Re: [Evolution] Camel Folder api review




On another note, i'm not sure how a messages 'flags' are
supposed to be set.  The folder implements the flags, but
the only setting function is on the messages;

That's wrong then. The setting function should be on the folder.

/*  change to a bitmask
    GList *permanent_flags; */

I'm not sure exactly what you mean by changing it to a bitmask. I
don't think we should hardcode the set of flags available if that's
part of what you're implying.

But for imap (am i right?), and for mbox (currently), we do have a
hardcoded set of flags to play with (in the mbox case, there
are 'some number of bits' - well 1 char, probably 6 bits, but
its totally unimplemented at the moment).  There's only a couple of
things they should be used for anyway (read/deleted/?).

There needs to be at least some way of specifying 'system'
flags.  A list of strings, including, say, "DELETED", doesn't
serve that purpose well.

    /* change these to a bitmask (or maybe bitfields) */
    gboolean can_hold_folders;
...

I don't think making them a bitmask/bitfields would really help
anything.
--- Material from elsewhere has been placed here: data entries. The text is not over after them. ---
(** ** Retransmissions *)

(** A packet that is queued has been sent, and the next STOP_WAITING is above it. *)
Lemma dequeue_sending h g :
  sending_ok h g ->
  match DequeuePacketForRetransmission h with
  | (h', Some p) =>
      sending_ok h' g /\ SentPackets.packetHistory h' = SentPackets.packetHistory h /\
      len (retransmissionQueue h) = len (retransmissionQueue h') + 1 /\ Forall sent_frame_ok (p_Frames p) /\
      0 < nextLeastUnacked (sph_stopWaitingManager h')
  | (_, None) => retransmissionQueue h = []
  end.
Proof.
  intros [(sent & dq & acks & Hok & Hf) Hsw Hn Hsk].
  destruct (DequeuePacketForRetransmission h) as [h' [p|]] eqn:E.
  2: { unfold DequeuePacketForRetransmission in E. destruct (last (retransmissionQueue h)) eqn:El; [done|].
       by apply last_None in El. }
  pose proof (Dequeue_ok _ _ _ _ _ _ Hok E) as Hok'. pose proof (Dequeue_sw h Hsw) as Hsw'. rewrite E in Hsw'. simpl in Hsw'.
  unfold DequeuePacketForRetransmission in E. destruct (last (retransmissionQueue h)) as [q|] eqn:El; [|done].
  injection E as E ->. apply last_Some in El as [queue El].
  assert (p ∈ sent) as Hp by (eapply history_sent; [apply Hok|]; rewrite El; set_solver).
  assert (0 < p_PacketNumber p <= lastSentPacketNumber h) as Hpn.
  { pose proof (sok_sent _ _ _ _ Hok) as Hs. rewrite Forall_forall in Hs. by apply Hs. }
  assert (p_PacketNumber p ∉ numbers (SentPackets.packetHistory h)) as Hnin.
  { intros Hin. pose proof (before_NoDup _ (sok_sorted _ _ _ _ Hok)) as Hnd.
    destruct (sok_accounted _ _ _ _ Hok) as (acked & Hperm & _). unfold numbers in *.
    rewrite Hperm, map_app in Hnd. apply NoDup_app in Hnd as (_ & Hd & _). apply (Hd _ Hin).
    rewrite El, !map_app. set_solver. }
  destruct (sw_covers _ Hsw (p_PacketNumber p) Hpn) as [|Hlt]; [done|].
  rewrite El in E. rewrite length_app, Nat.add_sub, take_app_length in E. subst h'. split_and!; [|done| | |simpl; lia].
  - constructor; [by exists sent, (p :: dq), acks|done|done|done].
  - rewrite El, len_app. reflexivity.
  - rewrite Forall_forall in Hf. by apply Hf.
Qed.

Definition resendable (f : Frame) : Prop :=
  match f with FStream f => StreamFrame_wf f | f => queueable f end.

Lemma framesForRetransmission_resendable fs :
  Forall sent_frame_ok fs -> Forall resendable (framesForRetransmission fs).
Proof.
  induction 1 as [|f fs Hf _ IH]; [constructor|]. destruct f; simpl in *; try done; constructor; try done;
    [apply Hf|intros delay _; exact Hf..].
Qed.

Lemma resendFrames_ready K fs s control :
  ready K s -> Forall queueable control -> Forall resendable fs ->
  let '(s', control') := fold_left resendFrame fs (s, control) in
  ready K s' /\ ss_sph s' = ss_sph s /\ Forall queueable control'.
Proof.
  intros Hr Hc Hfs. revert s control Hr Hc. induction Hfs as [|f fs Hf _ IH]; intros s control Hr Hc; [done|].
  assert (forall g, queueable g -> Forall queueable (control ++ [g])) as Hsnoc
    by (intros g Hg; apply Forall_app; by split; [|apply Forall_singleton]).
  cbn [fold_left]. destruct f; cbn [resendFrame]; try (by apply IH; auto).
  - set (s1 := set_pack s _). assert (ready K s1) as Hr1.
    { pose proof (rd_safe _ _ Hr) as Hs. apply ready_pack; try done; [apply Hs| |apply Hs|by destruct (pst_packer (ss_pack s))].
      destruct (so_framer _ _ _ _ _ Hs). constructor; [|done]. simpl. apply Forall_app. by split; [|apply Forall_singleton]. }
    by apply (IH s1).
  - destruct (GetReceiveWindow _ _); [case_if|..]; by apply IH; auto.
Qed.

Lemma retransmit_ready e K s swf p :
  env_ok e -> ready K s -> tracked (ss_sph s) < MaxTrackedSentPackets -> Forall sent_frame_ok (p_Frames p) ->
  p_EncryptionLevel p <> EncryptionForwardSecure -> 0 <= swf_LeastUnacked swf <= Peek (generator s) ->
  let '(st, r) := RetransmitNonForwardSecurePacket (FC := flowControlManager_methods (e_cp e)) (e_app e) (ss_pack s)
    (e_crypto e) (e_cp e) (Some swf) p (e_delay e) (e_rand e) in
  match r with
  | Ok None | Err _ => set_pack s st = s
  | Ok (Some packet) =>
      exists s', sendPackedPacket e (set_pack s st) packet = (s', e_write e) /\ ready K s' /\
        retransmissionQueue (ss_sph s') = retransmissionQueue (ss_sph s) /\
        len (SentPackets.packetHistory (ss_sph s')) = len (SentPackets.packetHistory (ss_sph s)) + 1
  | Panic => False
  end.
Proof.
  intros He Hr Ht Hfs Hlevel Hswf. assert (set_pack s (ss_pack s) = s) as Es by (by destruct s).
  pose proof (ready_number _ _ Hr).
  destruct (RetransmitNonForwardSecurePacket_safe (H1 := flowControlManager_methods (e_cp e)) (e_app e) (ss_pack s) (e_crypto e) (e_cp e) swf p (e_delay e) (e_rand e)
    Hfs Hlevel) as (st & r & -> & Hr'); [intros sl El; eapply ready_header; [done|done|by right|lia]|done|].
  pose proof (eo_sealer _ _ He (p_EncryptionLevel p)).
  destruct (GetSealerWithEncryptionLevel _ _) as [sl|err|]; [|by destruct Hr' as [-> ->]|done].
  destruct Hr' as [[(-> & [-> | [-> | [-> | ->]]])|(-> & raw & -> & Hraw)] Hsent]; try done.
  destruct (sendPackedPacket_ready e K s (e_rand e) raw _ (p_EncryptionLevel p) He Hr Ht Hsent Hraw) as (s' & E & Hs').
  exists s'. split; [exact E|done].
Qed.

Lemma resendPackets_ready K es s control :
  Forall env_ok es -> ready K s -> Forall queueable control ->
  len (retransmissionQueue (ss_sph s)) <= len es ->
  let '(es', s', r) := resendPackets es s control in
  ready K s' /\ tracked (ss_sph s') <= tracked (ss_sph s) /\
  len (SentPackets.packetHistory (ss_sph s)) <= len (SentPackets.packetHistory (ss_sph s')) /\
  match r with
  | Ok control' => Forall queueable control' /\ retransmissionQueue (ss_sph s') = [] /\ Forall env_ok es' /\
      len es <= len es' + len (retransmissionQueue (ss_sph s))
  | Err _ => True
  | Panic => False
  end.
Proof.
  intros Hes. revert s control. induction Hes as [|e es He Hes IH]; intros s control Hr Hc Hlen; cbn [resendPackets].
  - assert (retransmissionQueue (ss_sph s) = []) as E.
    { destruct (retransmissionQueue (ss_sph s)) as [|q qs]; [done|]. rewrite len_cons in Hlen. pose proof (len_nonneg qs).
      change (len (@nil (env (C := C) (A := A)))) with 0 in Hlen. lia. }
    unfold DequeuePacketForRetransmission. rewrite E. simpl. split_and!; try done; lia.
  - pose proof (dequeue_sending (ss_sph s) (generator s) (so_sending _ _ _ _ _ (rd_safe _ _ Hr))) as Hd.
    destruct (DequeuePacketForRetransmission (ss_sph s)) as [h [p|]].
    2: { split_and!; try done; [lia..|by constructor|]. pose proof (len_nonneg (retransmissionQueue (ss_sph s))). lia. }
    destruct Hd as (Hh & Ehist & Eq & Hframes & Hnext).
    assert (ready K (set_sph s h)) as Hr1 by (apply ready_sph; [done|done|by rewrite Ehist]).
    set (s1 := set_sph s h) in *. rewrite len_cons in Hlen.
    assert (tracked h = tracked (ss_sph s) - 1) as Etr by (unfold tracked; rewrite Eq, Ehist; lia).
    assert (forall s2 control2, ready K s2 -> Forall queueable control2 ->
      len (retransmissionQueue (ss_sph s2)) <= len (retransmissionQueue h) ->
      tracked (ss_sph s2) <= tracked (ss_sph s) ->
      len (SentPackets.packetHistory (ss_sph s)) <= len (SentPackets.packetHistory (ss_sph s2)) ->
      let '(es', s', r) := resendPackets es s2 control2 in
      ready K s' /\ tracked (ss_sph s') <= tracked (ss_sph s) /\
      len (SentPackets.packetHistory (ss_sph s)) <= len (SentPackets.packetHistory (ss_sph s')) /\
      match r with
      | Ok control' => Forall queueable control' /\ retransmissionQueue (ss_sph s') = [] /\ Forall env_ok es' /\
          len (e :: es) <= len es' + len (retransmissionQueue (ss_sph s))
      | Err _ => True
      | Panic => False
      end) as Hrest.
    { intros s2 control2 Hr2 Hc2 Hq Ht2 Hh2. specialize (IH s2 control2 Hr2 Hc2 ltac:(lia)).
      destruct (resendPackets es s2 control2) as [[es' s'] r]. destruct IH as (? & ? & ? & Hres).
      split_and!; [done|lia|lia|]. destruct r; [|done|done]. destruct Hres as (? & ? & ? & ?).
      rewrite len_cons. split_and!; (done || lia). }
    case_if.
    + pose proof (stop_waiting_sending h (generator s) true Hh) as Hw. change (ss_sph s1) with h.
      destruct (GetStopWaitingFrame h true) as [h' swf]. destruct Hw as (Hh' & Ehist' & Eq' & Hswf & Hsome).
      destruct swf as [swf|]; [|by destruct (Hsome eq_refl Hnext)].
      assert (ready K (set_sph s1 h')) as Hr2 by (apply ready_sph; [done|done|by rewrite Ehist']).
      pose proof (tracked_bound _ _ Hr). assert (tracked h' = tracked h) as Etr' by (unfold tracked; by rewrite Ehist', Eq').
      pose proof (retransmit_ready e K (set_sph s1 h') swf p He Hr2 ltac:(simpl; lia) Hframes ltac:(lia)) as Hre.
      specialize (Hre ltac:(specialize (Hswf swf eq_refl); pose proof (sending_leastUnacked _ _ Hh'); unfold generator in *; simpl; lia)).
      destruct (RetransmitNonForwardSecurePacket _ _ _ _ _ _ _ _) as [st [[packet|]|err|]]; [| | |done].
      * destruct Hre as (s2 & -> & Hr3 & Eq3 & Ehist3). simpl in Eq3, Ehist3.
        assert (tracked (ss_sph s2) = tracked h' + 1) as Etr2 by (unfold tracked; rewrite Eq3, Ehist3; lia).
        rewrite Ehist', Ehist in Ehist3. rewrite Eq' in Eq3.
        pose proof (eo_write _ _ He). destruct (e_write e) as [u|err|]; [|split_and!; (done || lia)|done].
        apply Hrest; try done; rewrite ?Eq3; lia.
      * rewrite Hre. apply Hrest; try done; simpl; rewrite ?Eq', ?Ehist', ?Ehist; lia.
      * rewrite Hre. split_and!; simpl; try done; rewrite ?Ehist', ?Ehist; lia.
    + pose proof (resendFrames_ready K _ s1 control Hr1 Hc (framesForRetransmission_resendable _ Hframes)) as Hf.
      unfold GetFramesForRetransmission. destruct (fold_left _ _ _) as [s2 control2]. destruct Hf as (Hr2 & E2 & Hc2).
      apply Hrest; try done; rewrite E2; simpl; [lia|lia|by rewrite Ehist].
Qed.


(** ** The loop *)

Lemma getWindowUpdateFrames_ready (e : env (C := C) (A := A)) K s :
  ready K s ->
  let '(s', wufs) := getWindowUpdateFrames e s in
  ready K s' /\ ss_sph s' = ss_sph s /\ window_updates_ok wufs.
Proof.
  intros Hr. unfold getWindowUpdateFrames. pose proof (rd_safe _ _ Hr) as Hs.
  pose proof (so_streams _ _ _ _ _ Hs) as Hok. pose proof Hok as [_ _ (ids & Hf & Hu & _)].
  pose proof (GetWindowUpdates_safe ids (pst_fc (ss_pack s)) (e_now e) (SmoothedRTT (rttStats (ss_sph s))) (e_order e) Hf Hu) as Hw.
  destruct (GetWindowUpdates _ _ _ _) as [fc us]. destruct Hw as [Hf' Hus]. split_and!; [|done|].
  - apply ready_pack; try done; simpl; [by eapply streams_ok_fc|apply Hs|apply Hs|by destruct (pst_packer (ss_pack s))].
  - apply Forall_map. exact Hus.
Qed.

(** Each round but the last one sends a packet, and there is room for so many. *)
Lemma sendPacket_ready K rounds es s :
  Forall env_ok es -> ready K s ->
  MaxTrackedSentPackets - len (SentPackets.packetHistory (ss_sph s)) <= Z.of_nat rounds ->
  Z.of_nat rounds + len (retransmissionQueue (ss_sph s)) <= len es ->
  let '(s', r) := sendPacket rounds es s in ready K s' /\ r <> Panic.
Proof.
  revert es s. induction rounds as [|rounds IH]; intros es s Hes Hr Hrounds Hlen; pose proof (tracked_bound _ _ Hr) as Ht;
    cbn [sendPacket]; destruct (SendingAllowed (ss_sph s)) eqn:Ea; cbn [negb]; try done.
  all: assert (tracked (ss_sph s) < MaxTrackedSentPackets) as Hroom.
  1, 3: unfold SendingAllowed in Ea; apply negb_true_iff, orb_false_iff in Ea as [_ Ea]; fold (tracked (ss_sph s)) in Ea;
    unfold MaxTrackedSentPackets, DefaultMaxCongestionWindow in *; rewrite u64_small in Ea by (unfold_width; lia); lia.
  { unfold tracked in *. pose proof (len_nonneg (retransmissionQueue (ss_sph s))). lia. }
  destruct es as [|e es].
  { change (len (@nil (env (C := C) (A := A)))) with 0 in Hlen. pose proof (len_nonneg (retransmissionQueue (ss_sph s))). lia. }
  rewrite len_cons in Hlen. apply Forall_cons in Hes as [He Hes].
  pose proof (getWindowUpdateFrames_ready e K s Hr) as Hw. destruct (getWindowUpdateFrames e s) as [s1 wufs].
  destruct Hw as (Hr1 & E1 & Hwu).
  pose proof (resendPackets_ready K es s1 _ Hes Hr1 (window_updates_control _ Hwu) ltac:(rewrite E1; lia)) as Hre.
  destruct (resendPackets es s1 _) as [[es' s2] [control|err|]]; destruct Hre as (Hr2 & Ht2 & Hh2 & Hres); [|done|done].
  destruct Hres as (Hc & Hq & Hes' & Hlen'). rewrite E1 in *.
  pose proof (sendNewPacket_ready e K s2 wufs control He Hr2 ltac:(lia) Hwu Hc) as Hn.
  destruct (sendNewPacket e s2 wufs control) as [s3 [[|]|err|]]; destruct Hn as (Hr3 & Eq3 & Hh3); simpl in *; try done.
  apply IH; try done; [lia|]. rewrite Eq3, Hq. change (len (@nil Packet)) with 0. lia.
Qed.

Lemma OnAlarm_sending h g now alarmNow : sending_ok h g -> sending_ok (OnAlarm h now alarmNow) g.
Proof.
  intros [(sent & dq & acks & Hok & Hf) Hsw Hn Hsk].
  assert (lastSentPacketNumber (OnAlarm h now alarmNow) = lastSentPacketNumber h) as El.
  { unfold OnAlarm. set (h1 := if negb _ then _ else _).
    destruct (updateLossDetectionAlarm_spec h1 alarmNow) as [al ->]. subst h1. case_if.
    - destruct (detectLostPackets_spec h now ltac:(by destruct Hok)) as (_ & Hun & _). apply Hun.
    - unfold retransmitOldestTwoPackets, retransmitOldest. destruct (SentPackets.packetHistory h) as [|p ps] eqn:E; [by rewrite E|].
      by destruct (SentPackets.packetHistory (queueRTO h p)). }
  constructor; [|by eapply OnAlarm_sw|by rewrite El|done]. exists sent, dq, acks. split; [by apply OnAlarm_ok|done].
Qed.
This isn't where we're going to be using up memory.

Its not memory, its how to store them.  And a given provider
only supports a fixed (hardcoded) subset of any such flags.

This follows the javamail api exactly, btw (using a bitmask,
or the equivalent of it).
(http://java.sun.com/products/javamail/javadocs/javax/mail/Flags.Flag.html)

/* it would be nice if this were typesafe (GLists suck) */
    GList *  (*list_subfolders)   (CamelFolder *folder, 
                                   CamelException *ex);

You could make it return an array of whatever.

That interface should go away and be replaced with the one currently
in CamelFolderSummary though (or something like it) so you don't have
to fetch all of the folders at once if there are a million of them.

Maybe an iterator interface?  Although i'm not sure you dont
want to cache all such info, anyway (in some cases the lists
aren't going to be big).  Or even if they are in some cases
you will always need to load the whole lot (say, to display
them), so having an iterative interface isn't actually
saving much at all (summary is a good example, since it
will normally be used to generate the etable contents in
its entirety, and be sorted and all sorts of things).